Ambos testimonios repasaron y certificaron nuevamente la forma artera en que la patota atacó a los manifestantes y el rol activo de la policía en el accionar de la patota –activo por acción u omisión, según el momento-.

La frutilla del postre

La llegada de Ariel Pintos despertó a los presentes, incluyendo a Pedraza. Es que el testigo aportó nuevamente detalles de la forma en que funcionaban las tercerizadas –incluyendo a Unión del Mercosur que respondía al líder de la UF- y cómo eran atacados los trabajadores. Pinto, además, fue víctima de una de las balas que lanzó la patota criminal, y era uno de los tercerizados que reclamaban su reincorporación. Pinto había sido despedido –contó- por “hacer reuniones” entre tercerizados que buscaban ser incorporados a planta permanente del Roca. Para octubre de 2010 ya había sido echado de la empresa tercerizada Confer –por la que cumplía trabajos de vía y obras en el Roca-.

Lo primero que marcó Pinto fue que previo al ataque de octubre ellos habían realizado un acto en Constitución que acabó porque la patota los echó del lugar a los golpes. Aunque no precisó la fecha –fue pocos meses antes del 20 de octubre- explicó que ese día estaban “echándolos” Cristian Favale y Pablo Díaz, entre otros.
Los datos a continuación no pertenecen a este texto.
(* ===== verification/Coalesce.v ===== *)
(** * Coalescing of address ranges (dxs/client/coalesce-iovecs.cc)

    [CoalesceIovecs] merges neighbouring ranges of a vector in place, with a
    write index that trails the read index.  The in-place loop is related to
    a recursion over the list, and the result to the addresses it covers. *)

From S2P Require Import Prelude Packed ControlCommand ControlInterface DxsClient BufferManager.

Definition WouldAddOverflow (len1 len2 : Z) : bool :=
  let result := u32 (u32 len1 + u32 len2) in result <? u32 len1.

(** The condition of the loop; pointer arithmetic is on 64 bits. *)
Definition mergeable (m x : iovec) : bool :=
  (u64 (iov_base m + iov_len m) =? iov_base x) && negb (WouldAddOverflow (iov_len m) (iov_len x)).

Definition merge_into (m x : iovec) : iovec := mkIovec (iov_base m) (u64 (iov_len m + iov_len x)).

(** The loop with [n] elements left to read; [merge] and [it] are the two
    iterators. *)
Fixpoint CoalesceLoop (n merge it : nat) (iovecs : list iovec) : list iovec * nat :=
  match n with
  | O => (iovecs, merge)
  | S n' =>
      match iovecs !! merge, iovecs !! it with
      | Some m, Some x =>
          if mergeable m x
          then CoalesceLoop n' merge (S it) (<[merge := merge_into m x]> iovecs)
          else CoalesceLoop n' (S merge) (S it) (<[S merge := x]> iovecs)
      | _, _ => (iovecs, merge)
      end
  end.

(** [None]: for an empty vector the loop starts beyond the end. *)
Definition CoalesceIovecs (iovecs : list iovec) : option (list iovec) :=
  match iovecs with
  | [] => None
  | _ =>
      let '(iovecs, merge) := CoalesceLoop (length iovecs - 1) 0 1 iovecs in
      Some (take (S merge) iovecs)
  end.

(** ** The recursion the loop performs *)

Fixpoint coalesce (m : iovec) (l : list iovec) : list iovec :=
  match l with
  | [] => [m]
  | x :: l' => if mergeable m x then coalesce (merge_into m x) l' else m :: coalesce x l'
  end.

Lemma CoalesceLoop_spec n : forall merge it v m,
  v !! merge = Some m -> (merge < it)%nat -> (it + n = length v)%nat ->
  let '(v', merge') := CoalesceLoop n merge it v in
  take (S merge') v' = take merge v ++ coalesce m (drop it v).
Proof.
  induction n as [|n IH]; intros merge it v m Hm Hlt Hlen; cbn [CoalesceLoop].
  - rewrite drop_ge by lia. by apply take_S_r.
  - destruct (lookup_lt_is_Some_2 v it) as [x Hx]; [lia|].
    rewrite Hm, Hx, (drop_S _ _ _ Hx). cbn [coalesce].
    assert (merge < length v)%nat by lia. destruct (mergeable m x).
    + specialize (IH merge (S it) (<[merge := merge_into m x]> v) (merge_into m x)).
      destruct (CoalesceLoop _ _ _ _) as [v' merge'].
      rewrite IH; [|by rewrite list_lookup_insert_eq by lia|lia|rewrite length_insert; lia].
      rewrite take_insert_ge, drop_insert_lt by lia. done.
    + specialize (IH (S merge) (S it) (<[S merge := x]> v) x).
      destruct (CoalesceLoop _ _ _ _) as [v' merge'].
      rewrite IH; [|by rewrite list_lookup_insert_eq by lia|lia|rewrite length_insert; lia].
      rewrite take_insert_ge, drop_insert_lt by lia. by rewrite (take_S_r _ _ _ Hm), <- app_assoc.
Qed.

Lemma CoalesceIovecs_spec m l : CoalesceIovecs (m :: l) = Some (coalesce m l).
Proof.
  unfold CoalesceIovecs.
  pose proof (CoalesceLoop_spec (length (m :: l) - 1) 0 1 (m :: l) m) as E.
  destruct (CoalesceLoop _ _ _ _) as [v' merge']. rewrite E; [|done|lia|cbn; lia].
  by rewrite take_0.
Qed.

(** ** What the result covers *)

(** The addresses of a range, and a range that does not wrap around. *)
Definition addresses (v : iovec) : list Z := seqZ (iov_base v) (iov_len v).

Definition range_ok (v : iovec) : Prop :=
  0 <= iov_base v /\ 0 <= iov_len v /\ iov_base v + iov_len v < 2 ^ 64.

(** No element can be merged with its predecessor. *)
Fixpoint coalesced (l : list iovec) : Prop :=
  match l with
  | m :: (x :: _) as l' => mergeable m x = false /\ coalesced l'
  | _ => True
  end.

Lemma mergeable_inv m x : range_ok m -> range_ok x -> mergeable m x = true ->
  range_ok (merge_into m x) /\ addresses (merge_into m x) = addresses m ++ addresses x
  /\ (iov_len m < 2 ^ 32 -> iov_len x < 2 ^ 32 -> iov_len (merge_into m x) < 2 ^ 32).
Proof.
  intros (? & ? & ?) (? & ? & ?) [Hb Ho]%andb_prop. zbool.
  unfold merge_into, addresses, range_ok, WouldAddOverflow in *; cbn [iov_base iov_len].
  unfold u64 in *. rewrite Z.mod_small in Hb by lia.
  rewrite (Z.mod_small (iov_len m + iov_len x)) by lia. split_and!; try lia.
  - by rewrite seqZ_app, Hb by lia.
  - intros. unfold u32 in Ho. dmlia.
Qed.

(** A range of less than 4 GiB, as the 32-bit overflow check expects. *)
Definition small (v : iovec) : Prop := range_ok v /\ iov_len v < 2 ^ 32.

Lemma coalesce_addresses l : forall m, range_ok m -> Forall range_ok l ->
  concat (addresses <$> coalesce m l) = addresses m ++ concat (addresses <$> l).
Proof.
  induction l as [|x l IH]; intros m Hm Hl; cbn [coalesce]; [done|].
  inversion_clear Hl. destruct (mergeable m x) eqn:E.
  - destruct (mergeable_inv m x) as (Hr & Ha & _); [done..|].
    rewrite IH, Ha by done. cbn. by rewrite <- app_assoc.
  - cbn. by rewrite IH.
Qed.

Lemma coalesce_length l : forall m, (length (coalesce m l) <= S (length l))%nat.
Proof.
  induction l as [|x l IH]; intros m; cbn; [done|].
  case_match; [specialize (IH (merge_into m x))|specialize (IH x); cbn]; lia.
Qed.

Lemma mergeable_small m x : small m -> small x -> mergeable m x = true ->
  small (merge_into m x) /\ iov_len m <= iov_len (merge_into m x).
Proof.
  intros [Hm Sm] [Hx Sx] E. destruct (mergeable_inv m x Hm Hx E) as (Hr & _ & Hs).
  pose proof (Hs Sm Sx). unfold small, range_ok, merge_into, u64 in *; cbn in *. dmlia.
Qed.

(** The first range only grows while it absorbs its successors. *)
Lemma coalesce_head l : forall m, small m -> Forall small l ->
  exists m' rest, coalesce m l = m' :: rest /\ iov_base m' = iov_base m
                  /\ iov_len m <= iov_len m' < 2 ^ 32 /\ 0 <= iov_len m.
Proof.
  induction l as [|x l IH]; intros m Hm Hl; cbn [coalesce].
  - destruct Hm as [(? & ? & ?) ?]. by exists m, [].
  - inversion_clear Hl. destruct (mergeable m x) eqn:E.
    + destruct (mergeable_small m x) as [Hs Hle]; [done..|].
      destruct (IH _ Hs) as (m' & rest & -> & Hb & Hlen & _); [done|].
      exists m', rest. destruct Hm as [(? & ? & ?) ?]. split_and!; try done; lia.
    + destruct Hm as [(? & ? & ?) ?]. by exists m, (coalesce x l).
Qed.

Lemma coalesce_maximal l : forall m, small m -> Forall small l ->
  coalesced (coalesce m l) /\ Forall small (coalesce m l).
Proof.
  induction l as [|x l IH]; intros m Hm Hl; cbn [coalesce].
  - split; [done|constructor; [done|constructor]].
  - inversion_clear Hl as [|? ? Hx Hr]. destruct (mergeable m x) eqn:E.
    + apply IH; [by apply mergeable_small|done].
    + destruct (IH x Hx Hr) as [Hc Hs]. split; [|by constructor].
      destruct (coalesce_head l x Hx Hr) as (x' & rest & Ex & Hb & Hlen).
      rewrite Ex in *. split; [|done].
      unfold mergeable, WouldAddOverflow, u32 in *. rewrite Hb.
      destruct Hm as [(? & ? & ?) ?]. apply andb_false_iff in E as [->|E]; [done|].
      apply andb_false_iff. right. apply negb_false_iff, Z.ltb_lt.
      apply negb_false_iff, Z.ltb_lt in E. dmlia.
Qed.

(** For every non-empty vector of ranges the result covers
    the same addresses in the same order and is not longer; if the ranges are
    shorter than 4 GiB, so are those of the result, and no two neighbours of
    the result can be merged further. *)
Theorem CoalesceIovecs_correct iovecs :
  iovecs <> [] -> Forall range_ok iovecs ->
  exists out, CoalesceIovecs iovecs = Some out
    /\ concat (addresses <$> out) = concat (addresses <$> iovecs)
    /\ (length out <= length iovecs)%nat
    /\ (Forall (fun v => iov_len v < 2 ^ 32) iovecs ->
        Forall (fun v => iov_len v < 2 ^ 32) out /\ coalesced out).
Proof.
  intros Hne Hr. destruct iovecs as [|m l]; [done|]. exists (coalesce m l).
  inversion_clear Hr. split_and!.
  - apply CoalesceIovecs_spec.
  - by apply coalesce_addresses.
  - apply coalesce_length.
  - intros Hs. inversion_clear Hs.
    destruct (coalesce_maximal l m) as [Hc Hsm]; [by split|by apply list.Forall_and|].
    split; [|done]. eapply list.Forall_impl; [exact Hsm|]. by intros ? [].
Qed.

Lemma CoalesceIovecs_correct_witness : exists out,
  CoalesceIovecs [mkIovec 4096 4096; mkIovec 8192 4096; mkIovec 65536 16] = Some out
  /\ concat (addresses <$> out)
     = concat (addresses <$> [mkIovec 4096 4096; mkIovec 8192 4096; mkIovec 65536 16]).
Proof.
  destruct (CoalesceIovecs_correct [mkIovec 4096 4096; mkIovec 8192 4096; mkIovec 65536 16])
    as (out & E & A & _); [done| |by exists out].
  repeat constructor; cbn; lia.
Defined.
Pinto explicó que aquél día de octubre también reconoció a Pablo Díaz al frente de la patota –hablando por celular, como ya fuera señalado- y que en un resquicio que hallaron “5 o 6 compañeros logramos subir a las vías” pero fueron repelidos por –otra vez- “una lluvia de piedras”. Desde allí pudo ver a “unas señoras tras un cartel”. Como se ve, las declaraciones de los testigos empiezan a encajar piezas que hacen imposible desconfiar de sus relatos.
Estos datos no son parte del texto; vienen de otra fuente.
Record MemoryHandle := mkMemoryHandle {
  reg_handle : Z;
  mem_type : Z;
  start_addr : Z;
  mh_size : Z;
  dmabuf_fd : Z
}.

Record ncclMr := mkNcclMr { mr_handle : MemoryHandle; mr_pages : Z; mr_refs : Z }.

(** [slots] is [None] for the null pointer and otherwise the [population]
    elements in use. *)
Record ncclMrCache := mkNcclMrCache {
  slots : option (list ncclMr);
  capacity : Z;
  population : Z
}.

Definition empty_cache : ncclMrCache := mkNcclMrCache None 0 0.

Section mr_cache.
Context {BM : Type} `{BufferManagerClientInterface BM}.
(** Constants of the NCCL headers and [sysconf(_SC_PAGESIZE)]. *)
Context (NCCL_PTR_CUDA pageSize : Z).
(** The parameter [FASTRAK_CACHE_MR]. *)
Context (kFastrakCacheMr : bool).

(** One device: its cache, its buffer manager and the open descriptors of
    the process. *)
Record MrDev := mkMrDev { mr_cache : ncclMrCache; buffer_manager : BM; open_fds : gset Z }.

Definition is_cuda (type : Z) : bool := negb (Z.land type NCCL_PTR_CUDA =? 0).

Definition page_addr (base : Z) : Z := Z.land base (u64 (- pageSize)).

Definition page_count (base len : Z) : Z :=
  u64 (base + len - page_addr base + pageSize - 1) / pageSize.

(** [new_fd] is what [getDmabufFd] returns, if it is called. *)
Definition RegMrDmaBufInternal (new_fd : StatusOr Z) (data : iovec) (fd : option Z) (w : MrDev)
    : StatusOr MemoryHandle * MrDev :=
  let register (fd : Z) (fd_created : bool) :=
    let fds := if fd_created then {[fd]} ∪ open_fds w else open_fds w in
    let '(r, b) := RegBuf fd (iov_len data) (buffer_manager w) in
    match r with
    | Err e =>
        (Err e, mkMrDev (mr_cache w) b (if fd_created then fds ∖ {[fd]} else fds))
    | Ok handle =>
        (Ok (mkMemoryHandle handle 0 (iov_base data) (s32 (iov_len data)) fd),
         mkMrDev (mr_cache w) b fds)
    end in
  match fd with
  | Some fd => register fd false
  | None =>
      match new_fd with
      | Err e => (Err e, w)
      | Ok fd => register fd true
      end
  end.

Definition set_mem_type (type : Z) (h : MemoryHandle) : MemoryHandle :=
  mkMemoryHandle (reg_handle h) type (start_addr h) (mh_size h) (dmabuf_fd h).

Definition set_refs (refs : Z) (mr : ncclMr) : ncclMr := mkNcclMr (mr_handle mr) (mr_pages mr) refs.

(** Whether a slot contains the pages of the request. *)
Definition covers (addr pages : Z) (mr : ncclMr) : bool :=
  let slot_addr := start_addr (mr_handle mr) in
  (slot_addr <=? addr) && (u64 ((addr - slot_addr) / pageSize + pages) <=? u64 (mr_pages mr)).

Inductive SlotSearch : Set :=
  | NotFound (slot : nat)
  | Found (slot : nat).

(** The loop over the slots, from index [slot]. *)
Fixpoint find_slot (addr pages : Z) (l : list ncclMr) (slot : nat) : SlotSearch :=
  match l with
  | [] => NotFound slot
  | mr :: l' =>
      if addr <? start_addr (mr_handle mr) then NotFound slot
      else if covers addr pages mr then Found slot
      else find_slot addr pages l' (S slot)
  end.

(** The branch that adds a slot; [realloc_ok] is whether [realloc] succeeds. *)
Definition insert_slot (realloc_ok : bool) (new_fd : StatusOr Z) (addr pages type : Z)
    (fd : option Z) (slot : nat) (w : MrDev) : StatusOr MemoryHandle * MrDev :=
  let c := mr_cache w in
  let expand := population c =? capacity c in
  let cap := if expand then (if capacity c <? 32 then 32 else 2 * capacity c) else capacity c in
  if expand && negb realloc_ok then
    (Err kUnavailable,
     mkMrDev (mkNcclMrCache None cap (population c)) (buffer_manager w) (open_fds w))
  else
    let l := default [] (slots c) in
    let w := mkMrDev (mkNcclMrCache (Some l) cap (population c)) (buffer_manager w) (open_fds w) in
    let '(r, w) := RegMrDmaBufInternal new_fd (mkIovec addr (u64 (pageSize * pages))) fd w in
    match r with
    | Err e => (Err e, w)
    | Ok mhandle =>
        let mhandle := set_mem_type type mhandle in
        let mr := mkNcclMr mhandle (s32 pages) 1 in
        (Ok mhandle,
         mkMrDev (mkNcclMrCache (Some (take slot l ++ mr :: drop slot l)) cap (population c + 1))
           (buffer_manager w) (open_fds w))
    end.

(** [None]: the null pointer is dereferenced. *)
Definition RegMrDmaBuf (realloc_ok : bool) (new_fd : StatusOr Z) (data : iovec) (type : Z)
    (fd : option Z) (w : MrDev) : option (StatusOr MemoryHandle * MrDev) :=
  if negb (is_cuda type) then
    Some (Ok (mkMemoryHandle kInvalidRegistration type (iov_base data) (s32 (iov_len data)) (-1)), w)
  else
    let addr := page_addr (iov_base data) in
    let pages := page_count (iov_base data) (iov_len data) in
    if negb kFastrakCacheMr then
      let '(r, w) := RegMrDmaBufInternal new_fd (mkIovec addr (u64 (pageSize * pages))) fd w in
      Some (set_mem_type type <$> r, w)
    else
      let c := mr_cache w in
      match slots c with
      | None =>
          if population c =? 0 then Some (insert_slot realloc_ok new_fd addr pages type fd 0 w)
          else None
      | Some l =>
          match find_slot addr pages l 0 with
          | NotFound slot => Some (insert_slot realloc_ok new_fd addr pages type fd slot w)
          | Found slot =>
              mr ← l !! slot;
              Some (Ok (mr_handle mr),
                    mkMrDev (mkNcclMrCache (Some (<[slot := set_refs (mr_refs mr + 1) mr]> l))
                               (capacity c) (population c))
                      (buffer_manager w) (open_fds w))
          end
      end.

Definition DeregMrInternal (mhandle : MemoryHandle) (w : MrDev) : Status * MrDev :=
  let fds := if 0 <? dmabuf_fd mhandle then open_fds w ∖ {[dmabuf_fd mhandle]} else open_fds w in
  let '(status, b) := DeregBuf (reg_handle mhandle) (buffer_manager w) in
  (status, mkMrDev (mr_cache w) b fds).

(** The index of the first slot with the registration. *)
Fixpoint find_handle (handle : Z) (l : list ncclMr) : option (nat * ncclMr) :=
  match l with
  | [] => None
  | mr :: l' =>
      if handle =? reg_handle (mr_handle mr) then Some (O, mr)
      else prod_map S id <$> find_handle handle l'
  end.

Definition DeregMr (mhandle : MemoryHandle) (w : MrDev) : Status * MrDev :=
  if negb (is_cuda (mem_type mhandle)) then (OkStatus, w)
  else if reg_handle mhandle =? kInvalidRegistration then (OkStatus, w)
  else if negb kFastrakCacheMr then DeregMrInternal mhandle w
  else
    let c := mr_cache w in
    let l := default [] (slots c) in
    match find_handle (reg_handle mhandle) l with
    | None => (Err kInternal, w)
    | Some (i, mr) =>
        if mr_refs mr - 1 =? 0 then
          let l := take i l ++ drop (S i) l in
          let c := if population c - 1 =? 0 then empty_cache
                   else mkNcclMrCache (Some l) (capacity c) (population c - 1) in
          DeregMrInternal mhandle (mkMrDev c (buffer_manager w) (open_fds w))
        else
          (OkStatus,
           mkMrDev (mkNcclMrCache (Some (<[i := set_refs (mr_refs mr - 1) mr]> l))
                      (capacity c) (population c))
             (buffer_manager w) (open_fds w))
    end.

End mr_cache.

Arguments MrDev BM : clear implicits.

(** ** The users of a device and the invariant *)

Section mr_invariant.
Context {BM : Type} `{BufferManagerClientInterface BM}.
Context (NCCL_PTR_CUDA pageSize : Z).

#[local] Abbreviation live mh := (is_cuda NCCL_PTR_CUDA (mem_type mh) = true).

(** The handles given to NCCL and not returned yet, and the registrations
    the buffer manager refused to release. *)
Record MrSys := mkMrSys { dev : MrDev BM; held : list MemoryHandle; lost : gset Z }.

(** A buffer of the lower half of the address space with fewer than 2^31
    pages, which is what [ncclMr::pages] can represent. *)
Definition request_ok (data : iovec) : Prop :=
  0 <= iov_base data /\ 0 <= iov_len data
  /\ iov_base data + iov_len data + pageSize <= 2 ^ 63
  /\ page_count pageSize (iov_base data) (iov_len data) < 2 ^ 31.

Inductive mr_step : MrSys -> MrSys -> Prop :=
  | mr_step_reg new_fd data type fd mh w w' hs lost :
      request_ok data ->
      RegMrDmaBuf NCCL_PTR_CUDA pageSize true true new_fd data type fd w = Some (Ok mh, w') ->
      mr_step (mkMrSys w hs lost) (mkMrSys w' (mh :: hs) lost)
  | mr_step_reg_err new_fd data type fd e w w' hs lost :
      RegMrDmaBuf NCCL_PTR_CUDA pageSize true true new_fd data type fd w = Some (Err e, w') ->
      mr_step (mkMrSys w hs lost) (mkMrSys w' hs lost)
  | mr_step_dereg mh w w' hs1 hs2 lost :
      DeregMr NCCL_PTR_CUDA true mh w = (OkStatus, w') ->
      mr_step (mkMrSys w (hs1 ++ mh :: hs2) lost) (mkMrSys w' (hs1 ++ hs2) lost)
  | mr_step_dereg_err mh e w w' hs1 hs2 lost :
      DeregMr NCCL_PTR_CUDA true mh w = (Err e, w') ->
      mr_step (mkMrSys w (hs1 ++ mh :: hs2) lost)
              (mkMrSys w' (hs1 ++ hs2) ({[reg_handle mh]} ∪ lost)).

(** The number of users of a registration. *)
Definition users (h : Z) (hs : list MemoryHandle) : Z :=
  Zlen (filter (fun mh => is_cuda NCCL_PTR_CUDA (mem_type mh) = true /\ reg_handle mh = h) hs).

Definition slot_list (c : ncclMrCache) : list ncclMr := default [] (slots c).

(** The reference counts are the numbers of users, every user's handle has a
    slot, and the buffer manager knows exactly the slots and what it refused to
    release. *)
Record accounts (reg : gset Z) (hs : list MemoryHandle) (lost : gset Z) (l : list ncclMr) : Prop := {
  acc_nodup : NoDup (reg_handle ∘ mr_handle <$> l);
  acc_live : Forall (fun mr => live (mr_handle mr)
                               /\ reg_handle (mr_handle mr) <> kInvalidRegistration) l;
  acc_held : forall mh, mh ∈ hs -> live mh -> mh ∈ mr_handle <$> l;
  acc_refs : Forall (fun mr => mr_refs mr = users (reg_handle (mr_handle mr)) hs
                               /\ 1 <= mr_refs mr) l;
  acc_registered : reg = list_to_set (reg_handle ∘ mr_handle <$> l) ∪ lost;
  acc_lost : forall h, h ∈ reg_handle ∘ mr_handle <$> l -> h ∉ lost
}.

(** The slots are sorted and fit the allocation. *)
Record shape (c : ncclMrCache) (l : list ncclMr) : Prop := {
  shape_slots : slot_list c = l;
  shape_population : population c = Zlen l;
  shape_capacity : population c <= capacity c;
  shape_sorted : StronglySorted (fun a b => start_addr (mr_handle a) <= start_addr (mr_handle b)) l
}.

Definition mr_inv (s : MrSys) (l : list ncclMr) : Prop :=
  shape (mr_cache (dev s)) l
  /\ accounts (registered (buffer_manager (dev s))) (held s) (lost s) l.

Lemma users_cons h mh hs :
  users h (mh :: hs)
  = users h hs + (if decide (live mh /\ reg_handle mh = h) then 1 else 0).
Proof. unfold users. rewrite filter_cons. case_decide; [rewrite Zlen_cons|]; lia. Qed.

Lemma users_middle h mh hs1 hs2 : users h (hs1 ++ mh :: hs2) = users h (mh :: hs1 ++ hs2).
Proof.
  rewrite users_cons. unfold users. rewrite !list.filter_app, filter_cons, !Zlen_app.
  case_decide; [rewrite Zlen_cons|]; lia.
Qed.

Lemma users_pos h mh hs : mh ∈ hs -> live mh -> reg_handle mh = h -> 1 <= users h hs.
Proof.
  intros (hs1 & hs2 & ->)%list_elem_of_split Hl Hh. rewrite users_middle, users_cons, decide_True by done.
  unfold users. pose proof (Zlen_nonneg (filter (fun mh => live mh /\ reg_handle mh = h) (hs1 ++ hs2))). lia.
Qed.

Lemma users_none h hs : (forall mh, mh ∈ hs -> live mh -> reg_handle mh <> h) -> users h hs = 0.
Proof.
  induction hs as [|mh hs IH]; intros Hn; [done|]. rewrite users_cons, IH by set_solver.
  rewrite decide_False; [done|]. intros []. eapply Hn; [left|done..].
Qed.

(** *** The search loops *)

Lemma find_slot_split addr pages l : forall n,
  match find_slot pageSize addr pages l n with
  | NotFound k => exists l1 l2, l = l1 ++ l2 /\ (k = n + length l1)%nat
      /\ Forall (fun mr => start_addr (mr_handle mr) <= addr /\ covers pageSize addr pages mr = false) l1
      /\ (forall mr l2', l2 = mr :: l2' -> addr < start_addr (mr_handle mr))
  | Found k => exists l1 mr l2, l = l1 ++ mr :: l2 /\ (k = n + length l1)%nat
      /\ covers pageSize addr pages mr = true
  end.
Proof.
  induction l as [|mr l IH]; intros n; cbn [find_slot].
  - exists [], []. split_and!; [done|cbn; lia|constructor|done].
  - destruct (Z.ltb_spec addr (start_addr (mr_handle mr))).
    { exists [], (mr :: l). split_and!; [done|cbn; lia|constructor|]. by intros ? ? [= <- _]. }
    destruct (covers pageSize addr pages mr) eqn:E.
    { exists [], mr, l. split_and!; [done|cbn; lia|done]. }
    specialize (IH (S n)). destruct (find_slot _ _ _ _ _).
    + destruct IH as (l1 & l2 & -> & -> & Hf & Hh). exists (mr :: l1), l2.
      split_and!; try (cbn; lia); try by constructor. done.
    + destruct IH as (l1 & mr' & l2 & -> & -> & Hc). exists (mr :: l1), mr', l2.
      split_and!; try (cbn; lia); done.
Qed.

Lemma find_handle_split l1 mr l2 :
  NoDup (reg_handle ∘ mr_handle <$> (l1 ++ mr :: l2)) ->
  find_handle (reg_handle (mr_handle mr)) (l1 ++ mr :: l2) = Some (length l1, mr).
Proof.
  induction l1 as [|m l1 IH]; intros Hnd; cbn.
  - by rewrite Z.eqb_refl.
  - cbn in Hnd. apply list.NoDup_cons in Hnd as [Hni Hnd]. rewrite IH by done.
    case_match; [|done]. zbool. exfalso. apply Hni. cbn. rewrite <- H0, fmap_app. set_solver.
Qed.

(** *** Preservation *)

Lemma users_perm h hs hs' : hs ≡ₚ hs' -> users h hs = users h hs'.
Proof. intros P. unfold users, Zlen. by rewrite P. Qed.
Lo que siguió fue un relato dramático del ataque. De cómo él iba al frente con dos compañeros, de cómo la policía –que primero los corrió y les disparó ante el primer ataque- abrió sus patrulleros y dejó pasar a la patota. Contó que sintió el dolor en la pierna al agacharse para devolver una piedra. Que vio el agujero en su pantalón y que ya había escuchado varios disparos. Luego describió al tirador, que salió corriendo desde atrás de un auto. En total contó más de 8 disparos a una distancia de 20 metros. Luego de que los corrieran, la policía les impidió el pase y él, con su herida de bala en la pierna, les pidió “que hicieran algo”, pero no obtuvieron respuesta.

Ante las preguntas de la fiscal Pinto dijo que se enteró de la muerte de Mariano y de las lesiones de Elsa en el colectivo de regreso. Y que tras su curación en el Hospital Ramos Mejía fue a la comisaría a declarar. Hoy, a casi dos años, tiene secuelas leves. Cada tanto –contó- siente una corriente que le atraviesa la pierna.
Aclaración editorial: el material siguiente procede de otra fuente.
(* ===== verification/NcclShim.v ===== *)
(** * Requests and connections of the plugin
    (tcpdirect_plugin/fastrak_offload/nccl_shim.cc, request.h, common.h, stats.cc)

    A connection has one DXS socket per flow; requests go to the flows round
    robin, so that both ends agree on the flow of each request.  The model runs
    on the client of DxsClient.v over any control channel.  Statistics other
    than the request counters, the profiler hooks, and the addresses and trace
    identifier that are kept for messages, have no effect on the behaviour and
    are left out. *)

From S2P Require Import Prelude Packed ControlCommand ControlInterface DxsClient BufferManager MrCache.

(** [Timer::CheckTimeout] of a timer started at [start]. *)
Definition CheckTimeout (start now timeout : Z) : Status :=
  if timeout =? 0 then OkStatus
  else if timeout <? now - start then Err kDeadlineExceeded
  else OkStatus.

(** A connected socket behind [ConnectedSocketInterface]. *)
Inductive ConnectedSocket : Type :=
  | SendSock (s : SendSocket)
  | RecvSock (s : RecvSocket).

Definition sock_handle (s : ConnectedSocket) : Z :=
  match s with SendSock s => ss_handle_ s | RecvSock s => rs_handle_ s end.

Record Communication := mkCommunication {
  comm_idx : Z;
  comm_send : bool;
  dxs_socks : list (option ConnectedSocket);
  connection_timeout : Z;
  curr_flow_group_base : Z;
  selected_dev : Z;
  offload_scheduled : Z;
  offload_completed : Z;
  offload_backlog_peak : Z
}.

(** A new communication with the null sockets of [kFastrakMaxNumFlows] flows
    and its timer started. *)
Definition kFastrakMaxNumFlows : nat := 8.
Luego, el testigo desenmascaró la forma en que los trabajadores tercerizados cobraban menos que los de planta por igual trabajo –al estar fuera de convenio- y que los de la Cooperativa Unión del Mercosur –de Pedraza- eran los que peor estaban. También explicó que, “para pasar a planta había que estar en la UF o pagarle a algún delegado”. Explicó a Freeland con detalle que cobrara la tercera parte que los trabajadores de UGOFE por el mismo trabajo y hecho en la misma empresa, pero subcontratado. Luego del asesinato de Mariano y con la movilización popular, cerca de 1000 trabajadores lograron el acceso a la planta permanente.

Por último, ante la pregunta de la querella y de algunos defensores, explicó que para ingresar a la planta permanente –y que al principio les “mataban” con jornadas extensas- debió ocurrir lo de octubre, puesto que antes nunca habían recibido respuestas y sí amenazas de Pablo Díaz.

La contundencia de las declaraciones dejó en claro que el plan criminal se articula con la defensa de un negocio millonario. Subsidios, pagos inferiores a los liquidados, empleados subcontratados e híper explotados. Un combo que expresaron con detalle en solo 8 horas los cuatro testigos. Las últimas preguntas de las defensas mostraron su incapacidad y desazón. Las estrategias difieren, pero ninguno logra dar con un marco de contención para sus defendidos. Las declaraciones son muy elocuentes, las pruebas contundentes. El juicio ya no ronda sólo sobre la figura del tirador y sobre Favale. Pedraza está despierto. Al menos cuando se da cuenta de que hablan de él.